Una voluntaria de la parroquia de Sant Agustí lo ayudó a actualizar su currículum. Envío varias solicitudes y en agosto de 2019 lo llamaron para empezar a trabajar en un establecimiento de hostelería del aeropuerto. Era solo una suplencia de verano, por lo que ahora está buscando otros trabajos, también dentro del ramo de la hostelería. Le gustaría poder tener un trabajo con continuidad. Si su situación se estabiliza, podrá empezar a plantearse buscar un lugar propio en el que vivir.

Si algo ha aprendido Amílkar de esta experiencia es que el apoyo que ha recibido de Arrels, de los asistentes sociales y de un buen número de personas y entidades ha sido crucial en su evolución. Siempre había pensado que las palabras de ánimo no servían de nada, que no eran una ayuda práctica. Pero lo vivido le ha hecho ver que no es así. Que cualquier palabra de aliento ayuda. Y de que para los voluntarios y los trabajadores de esas asociaciones el mejor pago es ver progresar a las personas que están intentando ayudar. Aunque eso no ocurra con tanta frecuencia como sería deseable.

Amílkar no se siente aún con fuerzas de hablar con su madre y con el resto de su familia. Quiere sentir que la tierra está firme bajo sus pies antes de hacerlo. No quiere que tengan que acogerlo en casa. Desea salir adelante por sí mismo. En cualquier caso, cree que su madre no reaccionará mal. Que puede que sienta rabia y alegría a la vez. Amílkar lo entendería perfectamente. Ha estado dos años desaparecido. Quizá lo crean muerto.

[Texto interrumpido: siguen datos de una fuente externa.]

(** * Deepresearch-Agent: content-enhancement decision and graph nodes

    A shallow embedding of
    - [backend/src/agent/content_enhancement_decision.py]
      ([ContentEnhancementDecisionMaker]) and
    - [backend/src/agent/enhanced_graph_nodes.py]
      ([content_enhancement_analysis], [should_enhance_content],
      [enhanced_reflection]),
    followed by the properties of the specification stated over it.

    Conventions of the embedding.
    - A Python [str] is a [string]; each character stands for one code
      point in the range 0..255, so [len], slicing and [in] count
      characters as Python does on such text.
    - A Python [float] is an IEEE-754 binary64 value, represented by
      [spec_float] with precision 53 and maximal exponent 1024; every
      operation rounds to nearest, ties to even, as the hardware does.
    - A Python [int] is a [Z].
    - A [dict] whose set of keys varies (the partial state update) is a
      [gmap string _]; a dict literal with a fixed set of keys is a record.
    - Code that may raise returns a [result].  In [Nodes] the calls of
      [print] are left out, except in [should_enhance_content] where the
      printed line tells which check decided: [Nodes] is the code when
      writing to the standard output succeeds and every exception is an
      instance of [Exception].  [NodeIO] is the analysis node with every
      line it prints, where [print] may raise, and with the class of
      each exception.  In a printed line a character outside ASCII
      stands as its UTF-8 bytes. *)

From Stdlib Require Import ZArith QArith Qabs Qminmax Bool Ascii String List Lia.
From Stdlib Require Import Sorting.Permutation Sorting.Sorted.
From Stdlib Require Import DecimalString.
From Stdlib Require Import Floats.SpecFloat.
From stdpp Require Import gmap strings.

Local Open Scope Z_scope.

(* ================================================================== *)
(** ** Python strings *)
(* ================================================================== *)

Module PyStr.

Definition code (c : ascii) : N := N_of_ascii c.

(** [str.lower] for a text whose code points are all below 256, one
    [ascii] for each code point.  On one such code point: the ASCII
    capitals and the Latin-1 capitals U+00C0..U+00DE (without the
    multiplication sign U+00D7) move up by 32, every other code point is
    its own lower case.  On these texts [str.lower] works character by
    character and keeps the length; on a text with other code points it
    need not (the lower case of U+0130 has two code points), and such a
    text is outside this model. *)
Definition lower_char (c : ascii) : ascii :=
  let n := code c in
  if ((65 <=? n) && (n <=? 90))%N
     || ((192 <=? n) && (n <=? 222) && negb (n =? 215))%N
  then ascii_of_N (n + 32)
  else c.

Fixpoint lower (s : string) : string :=
  match s with
  | EmptyString => EmptyString
  | String c t => String (lower_char c) (lower t)
  end.

(** [needle in hay] *)
Fixpoint contains (needle hay : string) : bool :=
  String.prefix needle hay ||
  match hay with
  | EmptyString => false
  | String _ t => contains needle t
  end.

(** [any(k in s for k in keys)] *)
Definition any_in (keys : list string) (s : string) : bool :=
  existsb (fun k => contains k s) keys.

(** [s[:n]] and [s[n:]] for [0 <= n] *)
Fixpoint take (n : nat) (s : string) : string :=
  match n, s with
  | S n', String c t => String c (take n' t)
  | _, _ => EmptyString
  end.

Fixpoint drop (n : nat) (s : string) : string :=
  match n, s with
  | S n', String _ t => drop n' t
  | _, _ => s
  end.
(** X10: every message of the user in the conversation went through the
    input guard: its text is not empty, has no white space around it and
    is at most [MAX_MESSAGE_LENGTH] code units long. *)
Theorem user_messages_are_guarded (clock : nat -> Z) (es : list event) :
  Forall (fun m => isUser m = true -> guarded_text (content m))
         (messages (run es (boot clock))).
Proof.
  apply (run_invariant
           (fun w => Forall (fun m => isUser m = true
                                      -> guarded_text (content m))
                            (messages w))).
  - apply step_user_messages.
  - constructor; [discriminate|constructor].
Qed.

Lemma step_sent (w : World) (e : event) :
  sent (step w e) = sent w
  \/ exists r, sent (step w e) = sent w ++ [r] /\ credentialed r.
Proof.
  unfold step, render.
  destruct e as [k|value| | | |k|r]; cbn [handle].
  - left. unfold mount_effect. destruct k as [k|]; [destruct (truthy k)|];
      now destruct w as [ms ld key [] inp lmt iv tk rd nt st fl].
  - left. unfold handleInputChange.
    destruct (JS.length value <=? MAX_MESSAGE_LENGTH)%Z;
      now destruct w as [ms ld key [] inp lmt iv tk rd nt st fl].
  - rewrite handleSubmit_world. cbv zeta.
    destruct (negb _);
      [left; now destruct w as [ms ld key [] inp lmt iv tk rd nt st fl]|].
    destruct (_ >? _)%Z;
      [left; now destruct w as [ms ld key [] inp lmt iv tk rd nt st fl]|].
    destruct (_ <? _)%Z;
      [left; now destruct w as [ms ld key [] inp lmt iv tk rd nt st fl]|].
    destruct (isLoading w);
      [left; now destruct w as [ms ld key [] inp lmt iv tk rd nt st fl]|].
    destruct (truthy_opt (apiKey w)) eqn:K;
      [|left; now destruct w as [ms ld key [] inp lmt iv tk rd nt st fl]].
    right. eexists. split.
    + destruct w as [ms ld key [] inp lmt iv tk rd nt st fl]; reflexivity.
    + cbn [credentialed]. split; [|split; [reflexivity|]].
      * destruct (apiKey w) as [[|a k]|]; try discriminate.
        exists (a :: k). now split.
      * rewrite map_app. cbn [map history_entry isUser content].
        now eexists _, _.
  - left. now destruct w as [ms ld key [] inp lmt iv tk rd nt st fl].
  - left. now destruct w.
  - left. now destruct w.
  - left. rewrite settle_exec. destruct (inflight w) as [|n].
    + now destruct w as [ms ld key [] inp lmt iv tk rd nt st fl].
    + destruct (sendMessage_settled_appends r (with_inflight n w))
        as (suffix & toasts & rd' & -> & _).
      now destruct w as [ms ld key [] inp lmt iv tk rd nt st fl].
Qed.

(** X11: no completion request leaves without a credential: every request
    issued carries a bearer credential that is not empty, names the fixed
    model and has a history that ends with a message of the user. *)
Theorem requests_carry_a_credential (clock : nat -> Z) (es : list event) :
  Forall credentialed (sent (run es (boot clock))).
Proof.
  apply (run_invariant (fun w => Forall credentialed (sent w))).
  - intros w e H. destruct (step_sent w e) as [-> | (r & -> & Hr)];
      [exact H|].
    apply Forall_app. split; [exact H|]. now constructor.
  - constructor.
Qed.
Lemma get_takes_oldest_witness :
  let b := mkCircularBuff [10; 20; 30] 2 2 3 true in
  Inv b /\ empty b = false /\
  exists v b',
    get 0 b = Ok (v, b') /\
    m_buf b !! Z.to_nat (m_tail b) = Some v /\
    contents 0 b = v :: contents 0 b' /\
    size b' = size b - 1 /\
    m_tail b' = (m_tail b + 1) mod capacity b.
Proof.
  intros b. assert (I : Inv b) by solve_Inv.
  split; [exact I |]. split; [reflexivity |].
  exact (get_takes_oldest 0 b I eq_refl).
Defined.

Lemma put_with_room_appends_witness :
  let b := mkCircularBuff [10; 20; 30] 2 0 3 false in
  Inv b /\ full b = false /\
  exists b',
    put 40 b = Ok (tt, b') /\
    contents 0 b' = contents 0 b ++ [40] /\
    size b' = size b + 1.
Proof.
  intros b. assert (I : Inv b) by solve_Inv.
  split; [exact I |]. split; [reflexivity |].
  exact (put_with_room_appends 0 b 40 I eq_refl).
Defined.

Lemma write_read_round_trip_witness :
  let b := mkCircularBuff [10; 20; 30] 2 0 3 false in
  let buff := [1; 2] in
  let dest := [0; 0; 0; 0] in
  Inv b /\ 0 <= 1 <= Z.of_nat (length buff) /\
  size b + 1 <= capacity b /\ size b + 1 <= Z.of_nat (length dest) /\
  exists b',
    (write buff 1 ;; read 0 dest (size b + 1)) b =
      Ok ((size b + 1,
           contents 0 b ++ take (Z.to_nat 1) buff ++ drop (Z.to_nat (size b + 1)) dest), b') /\
    empty b' = true.
Proof.
  intros b buff dest. assert (I : Inv b) by solve_Inv.
  assert (H1 : 0 <= 1 <= Z.of_nat (length buff)) by by_eval.
  assert (H2 : size b + 1 <= capacity b) by by_eval.
  assert (H3 : size b + 1 <= Z.of_nat (length dest)) by by_eval.
  split; [exact I |]. split; [exact H1 |]. split; [exact H2 |]. split; [exact H3 |].
  exact (write_read_round_trip 0 b buff dest 1 I H1 H2 H3).
Defined.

Amílkar se siente ahora como un funambulista: si pierde el equilibrio, se cae, y no cree que haya red debajo. Sabe que su enfermedad irá con él a la tumba. Que va a tener que seguir luchando contra ella hasta su último aliento. Pero al menos ahora desea que ese momento quede muy lejos.

Amílkar es un pseudónimo para preservar la intimidad de quién está detrás de esta historia.